Records from a data collection:
▼
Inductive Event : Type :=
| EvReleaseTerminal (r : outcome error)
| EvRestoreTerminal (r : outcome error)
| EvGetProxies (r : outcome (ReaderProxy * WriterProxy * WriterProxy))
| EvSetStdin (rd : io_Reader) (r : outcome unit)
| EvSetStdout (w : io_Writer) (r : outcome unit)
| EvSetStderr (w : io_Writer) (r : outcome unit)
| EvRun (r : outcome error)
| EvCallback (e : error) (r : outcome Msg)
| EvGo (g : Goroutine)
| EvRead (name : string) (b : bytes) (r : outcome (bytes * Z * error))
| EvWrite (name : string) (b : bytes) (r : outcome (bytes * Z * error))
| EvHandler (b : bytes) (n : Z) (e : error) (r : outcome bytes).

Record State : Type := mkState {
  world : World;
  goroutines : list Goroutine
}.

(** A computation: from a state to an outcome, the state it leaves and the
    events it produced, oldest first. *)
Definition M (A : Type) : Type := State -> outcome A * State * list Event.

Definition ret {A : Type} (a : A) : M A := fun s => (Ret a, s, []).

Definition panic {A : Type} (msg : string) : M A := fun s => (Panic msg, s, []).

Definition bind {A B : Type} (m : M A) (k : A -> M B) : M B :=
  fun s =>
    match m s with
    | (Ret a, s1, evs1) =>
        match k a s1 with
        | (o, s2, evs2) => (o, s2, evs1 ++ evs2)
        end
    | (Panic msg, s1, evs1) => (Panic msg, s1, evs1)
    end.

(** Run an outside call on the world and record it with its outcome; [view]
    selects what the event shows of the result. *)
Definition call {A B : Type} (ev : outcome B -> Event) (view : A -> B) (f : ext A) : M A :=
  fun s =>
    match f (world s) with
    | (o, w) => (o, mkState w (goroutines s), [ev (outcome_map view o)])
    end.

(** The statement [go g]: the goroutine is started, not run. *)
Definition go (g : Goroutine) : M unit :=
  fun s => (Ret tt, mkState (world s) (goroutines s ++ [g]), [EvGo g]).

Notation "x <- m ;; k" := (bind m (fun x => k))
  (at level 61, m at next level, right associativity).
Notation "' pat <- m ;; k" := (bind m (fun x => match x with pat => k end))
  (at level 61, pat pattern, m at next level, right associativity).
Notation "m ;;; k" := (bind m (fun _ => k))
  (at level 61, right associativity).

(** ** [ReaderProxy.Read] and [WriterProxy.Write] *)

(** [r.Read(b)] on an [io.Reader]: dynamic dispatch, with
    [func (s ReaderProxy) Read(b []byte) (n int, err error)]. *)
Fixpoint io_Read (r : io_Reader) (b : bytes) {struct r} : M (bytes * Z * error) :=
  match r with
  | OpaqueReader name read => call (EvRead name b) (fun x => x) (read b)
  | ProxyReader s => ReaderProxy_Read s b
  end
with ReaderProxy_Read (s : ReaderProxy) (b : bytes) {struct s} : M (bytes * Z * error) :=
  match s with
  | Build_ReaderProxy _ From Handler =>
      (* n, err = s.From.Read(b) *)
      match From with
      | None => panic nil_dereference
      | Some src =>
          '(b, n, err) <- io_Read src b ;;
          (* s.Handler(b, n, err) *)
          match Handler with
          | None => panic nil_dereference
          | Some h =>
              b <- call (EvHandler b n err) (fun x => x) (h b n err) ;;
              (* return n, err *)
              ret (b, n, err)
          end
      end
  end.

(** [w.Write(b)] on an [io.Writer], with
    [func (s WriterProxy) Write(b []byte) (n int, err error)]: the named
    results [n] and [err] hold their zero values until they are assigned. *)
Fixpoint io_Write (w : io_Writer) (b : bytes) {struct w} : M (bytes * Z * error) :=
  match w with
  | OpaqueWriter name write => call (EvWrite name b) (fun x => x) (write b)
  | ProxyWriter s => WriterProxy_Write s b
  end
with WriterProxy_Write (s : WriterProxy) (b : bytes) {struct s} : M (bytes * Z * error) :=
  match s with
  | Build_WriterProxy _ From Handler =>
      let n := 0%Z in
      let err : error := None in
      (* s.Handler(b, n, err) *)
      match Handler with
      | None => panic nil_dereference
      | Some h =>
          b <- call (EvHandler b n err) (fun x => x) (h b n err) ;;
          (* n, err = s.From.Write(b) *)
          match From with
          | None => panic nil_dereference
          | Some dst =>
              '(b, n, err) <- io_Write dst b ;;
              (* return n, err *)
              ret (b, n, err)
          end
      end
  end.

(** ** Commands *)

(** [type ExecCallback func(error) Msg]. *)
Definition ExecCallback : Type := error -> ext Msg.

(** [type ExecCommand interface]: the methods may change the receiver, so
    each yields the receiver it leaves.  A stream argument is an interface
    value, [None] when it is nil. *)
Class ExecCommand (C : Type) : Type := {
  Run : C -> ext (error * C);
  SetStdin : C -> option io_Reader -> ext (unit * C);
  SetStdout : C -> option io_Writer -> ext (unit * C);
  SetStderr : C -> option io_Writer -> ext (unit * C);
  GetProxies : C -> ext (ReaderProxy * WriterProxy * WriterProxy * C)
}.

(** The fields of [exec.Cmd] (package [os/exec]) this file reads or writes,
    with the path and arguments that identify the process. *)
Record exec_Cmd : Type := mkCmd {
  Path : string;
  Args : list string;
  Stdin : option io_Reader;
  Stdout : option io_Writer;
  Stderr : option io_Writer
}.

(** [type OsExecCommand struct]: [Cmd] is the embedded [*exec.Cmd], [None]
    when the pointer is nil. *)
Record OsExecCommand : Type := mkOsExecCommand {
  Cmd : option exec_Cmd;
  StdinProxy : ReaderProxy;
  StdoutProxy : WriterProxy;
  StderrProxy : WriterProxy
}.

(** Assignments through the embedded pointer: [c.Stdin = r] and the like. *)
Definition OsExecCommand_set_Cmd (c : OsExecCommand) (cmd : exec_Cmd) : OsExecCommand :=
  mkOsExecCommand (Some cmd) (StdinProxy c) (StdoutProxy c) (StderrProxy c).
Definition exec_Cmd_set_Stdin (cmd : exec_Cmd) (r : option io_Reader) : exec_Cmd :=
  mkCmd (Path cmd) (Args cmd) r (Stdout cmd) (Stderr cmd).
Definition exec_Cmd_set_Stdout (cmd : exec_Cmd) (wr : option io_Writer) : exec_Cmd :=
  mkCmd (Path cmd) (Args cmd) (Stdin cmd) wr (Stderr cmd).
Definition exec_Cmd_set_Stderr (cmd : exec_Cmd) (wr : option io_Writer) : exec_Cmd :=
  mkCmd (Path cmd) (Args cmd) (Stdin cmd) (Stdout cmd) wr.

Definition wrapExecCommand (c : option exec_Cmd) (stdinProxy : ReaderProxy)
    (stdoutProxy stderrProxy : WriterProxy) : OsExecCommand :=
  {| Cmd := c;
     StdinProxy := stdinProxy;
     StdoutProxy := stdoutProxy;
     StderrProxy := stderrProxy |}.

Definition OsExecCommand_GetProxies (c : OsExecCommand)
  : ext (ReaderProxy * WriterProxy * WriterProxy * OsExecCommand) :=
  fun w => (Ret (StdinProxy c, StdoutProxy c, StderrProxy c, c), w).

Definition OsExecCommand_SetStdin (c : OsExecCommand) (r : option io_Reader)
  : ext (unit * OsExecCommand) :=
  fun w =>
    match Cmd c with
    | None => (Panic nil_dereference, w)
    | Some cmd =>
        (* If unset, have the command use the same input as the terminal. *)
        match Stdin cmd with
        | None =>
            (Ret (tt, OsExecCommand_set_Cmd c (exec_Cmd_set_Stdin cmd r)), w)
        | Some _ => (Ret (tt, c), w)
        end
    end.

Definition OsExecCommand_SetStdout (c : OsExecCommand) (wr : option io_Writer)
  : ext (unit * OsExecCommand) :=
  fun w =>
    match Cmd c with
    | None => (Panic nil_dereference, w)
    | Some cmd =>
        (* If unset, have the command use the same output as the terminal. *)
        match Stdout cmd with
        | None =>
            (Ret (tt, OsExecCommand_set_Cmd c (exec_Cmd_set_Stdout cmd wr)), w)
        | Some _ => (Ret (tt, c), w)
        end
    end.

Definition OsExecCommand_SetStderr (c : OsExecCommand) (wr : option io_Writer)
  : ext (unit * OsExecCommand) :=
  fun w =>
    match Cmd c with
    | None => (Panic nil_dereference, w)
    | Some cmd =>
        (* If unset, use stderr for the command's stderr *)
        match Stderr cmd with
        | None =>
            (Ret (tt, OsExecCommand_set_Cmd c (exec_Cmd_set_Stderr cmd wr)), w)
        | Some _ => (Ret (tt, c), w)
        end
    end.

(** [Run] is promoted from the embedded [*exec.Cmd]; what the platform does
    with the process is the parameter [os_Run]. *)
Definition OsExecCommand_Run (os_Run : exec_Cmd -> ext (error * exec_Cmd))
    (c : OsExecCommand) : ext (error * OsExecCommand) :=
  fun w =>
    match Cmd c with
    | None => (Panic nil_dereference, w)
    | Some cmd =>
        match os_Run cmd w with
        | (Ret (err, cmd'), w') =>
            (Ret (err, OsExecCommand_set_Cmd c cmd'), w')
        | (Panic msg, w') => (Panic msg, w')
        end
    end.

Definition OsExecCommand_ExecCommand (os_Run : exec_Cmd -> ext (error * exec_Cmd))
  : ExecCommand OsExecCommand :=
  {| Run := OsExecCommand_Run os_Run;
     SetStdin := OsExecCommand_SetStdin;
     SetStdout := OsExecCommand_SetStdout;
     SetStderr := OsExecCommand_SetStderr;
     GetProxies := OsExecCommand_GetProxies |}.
▲
Nothing but the lines from the top of the entries above through the line with "events it produced, oldest first. *)" should be set down, each exactly as written.

Written answer:
Inductive Event : Type :=
| EvReleaseTerminal (r : outcome error)
| EvRestoreTerminal (r : outcome error)
| EvGetProxies (r : outcome (ReaderProxy * WriterProxy * WriterProxy))
| EvSetStdin (rd : io_Reader) (r : outcome unit)
| EvSetStdout (w : io_Writer) (r : outcome unit)
| EvSetStderr (w : io_Writer) (r : outcome unit)
| EvRun (r : outcome error)
| EvCallback (e : error) (r : outcome Msg)
| EvGo (g : Goroutine)
| EvRead (name : string) (b : bytes) (r : outcome (bytes * Z * error))
| EvWrite (name : string) (b : bytes) (r : outcome (bytes * Z * error))
| EvHandler (b : bytes) (n : Z) (e : error) (r : outcome bytes).

Record State : Type := mkState {
  world : World;
  goroutines : list Goroutine
}.

(** A computation: from a state to an outcome, the state it leaves and the
    events it produced, oldest first. *)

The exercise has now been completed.